Whatever appears in the data below, copy it exactly.

-------- PROVIDED INFORMATION

Lemma self_cov_symmetric (p : nat) (s r g : R) (pts : matrix) :
  distance_shape L -> distance_symmetric L -> symmetric (self_cov p pts s r g).
Proof.
  intros Hd Hsym. set (xs := scale pts r).
  apply (@symmetric_intro _ (length xs)).
  - now apply self_cov_shape.
  - intros i j Hi Hj. rewrite !self_cov_entry by assumption. fold xs.
    assert (Hn : length (distance xs xs) = length xs) by apply Hd.
    rewrite (symmetric_entry (a := distance xs xs) (i := i) j) by (try apply Hsym; lia).
    now rewrite (Nat.eqb_sym i j).
Qed.

Lemma self_cov_diag_entry (s r g : R) (pts : matrix) (i : nat) :
  scale_keeps_rows L -> distance_shape L -> distance_zero_diag L ->
  maternp_one_at_zero L ->
  (i < length pts)%nat -> entry (self_cov 2 pts s r g) i i = s + g.
Proof.
  intros Hs Hd Hz H1 Hi.
  assert (Hi' : (i < length (scale pts r))%nat) by (rewrite Hs; lia).
  rewrite self_cov_entry by assumption.
  rewrite Hz by assumption. rewrite H1, Nat.eqb_refl. ring.
Qed.

(** The diagonal of the full self-covariance when a point is at distance 0
    from itself and the profile is 1 at distance 0. *)
Lemma self_cov_diag (s r g : R) (pts : matrix) :
  scale_keeps_rows L -> distance_shape L -> distance_zero_diag L ->
  maternp_one_at_zero L ->
  diag (self_cov 2 pts s r g) = repeat (s + g) (length pts).
Proof.
  intros Hs Hd Hz H1. unfold diag.
  assert (Hn : length (self_cov 2 pts s r g) = length pts).
  { destruct (self_cov_shape 2 s r g pts Hd) as [-> _]. apply Hs. }
  rewrite Hn.
  transitivity (map (fun _ : nat => s + g) (seq 0 (length pts)));
    [|now rewrite map_const_repeat, length_seq].
  apply map_ext_in.
  intros i Hi. apply in_seq in Hi.
  apply self_cov_diag_entry; try assumption. lia.
Qed.

End KernelFacts.

(* ================================================================= *)
(** ** The reference instance has the properties the script relies on *)

Section Reference.

Variable eps : R.

Lemma reference_scale_keeps_rows : scale_keeps_rows (reference_lib eps).
Proof. intros x r. simpl. apply length_map. Qed.

Lemma reference_distance_shape : distance_shape (reference_lib eps).
Proof.
  intros a b; simpl. split; [apply length_map|].
  apply Forall_forall. intros r Hr.
  apply in_map_iff in Hr as [u [<- _]]. apply length_map.
Qed.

----------------

EXPECTED OUTPUT:
Lemma self_cov_symmetric (p : nat) (s r g : R) (pts : matrix) :
  distance_shape L -> distance_symmetric L -> symmetric (self_cov p pts s r g).
Proof.
  intros Hd Hsym. set (xs := scale pts r).
  apply (@symmetric_intro _ (length xs)).
  - now apply self_cov_shape.
  - intros i j Hi Hj. rewrite !self_cov_entry by assumption. fold xs.
    assert (Hn : length (distance xs xs) = length xs) by apply Hd.
    rewrite (symmetric_entry (a := distance xs xs) (i := i) j) by (try apply Hsym; lia).
    now rewrite (Nat.eqb_sym i j).
Qed.

Lemma self_cov_diag_entry (s r g : R) (pts : matrix) (i : nat) :
  scale_keeps_rows L -> distance_shape L -> distance_zero_diag L ->
  maternp_one_at_zero L ->
  (i < length pts)%nat -> entry (self_cov 2 pts s r g) i i = s + g.
Proof.
  intros Hs Hd Hz H1 Hi.
  assert (Hi' : (i < length (scale pts r))%nat) by (rewrite Hs; lia).
  rewrite self_cov_entry by assumption.
  rewrite Hz by assumption. rewrite H1, Nat.eqb_refl. ring.
Qed.

(** The diagonal of the full self-covariance when a point is at distance 0
    from itself and the profile is 1 at distance 0. *)
Lemma self_cov_diag (s r g : R) (pts : matrix) :
  scale_keeps_rows L -> distance_shape L -> distance_zero_diag L ->
  maternp_one_at_zero L ->
  diag (self_cov 2 pts s r g) = repeat (s + g) (length pts).
Proof.
  intros Hs Hd Hz H1. unfold diag.
  assert (Hn : length (self_cov 2 pts s r g) = length pts).
  { destruct (self_cov_shape 2 s r g pts Hd) as [-> _]. apply Hs. }
  rewrite Hn.
  transitivity (map (fun _ : nat => s + g) (seq 0 (length pts)));
    [|now rewrite map_const_repeat, length_seq].
  apply map_ext_in.
  intros i Hi. apply in_seq in Hi.
  apply self_cov_diag_entry; try assumption. lia.
Qed.

End KernelFacts.

(* ================================================================= *)
(** ** The reference instance has the properties the script relies on *)

Section Reference.

Variable eps : R.

Lemma reference_scale_keeps_rows : scale_keeps_rows (reference_lib eps).
Proof. intros x r. simpl. apply length_map. Qed.

Lemma reference_distance_shape : distance_shape (reference_lib eps).
Proof.
  intros a b; simpl. split; [apply length_map|].
  apply Forall_forall. intros r Hr.
  apply in_map_iff in Hr as [u [<- _]]. apply length_map.
Qed.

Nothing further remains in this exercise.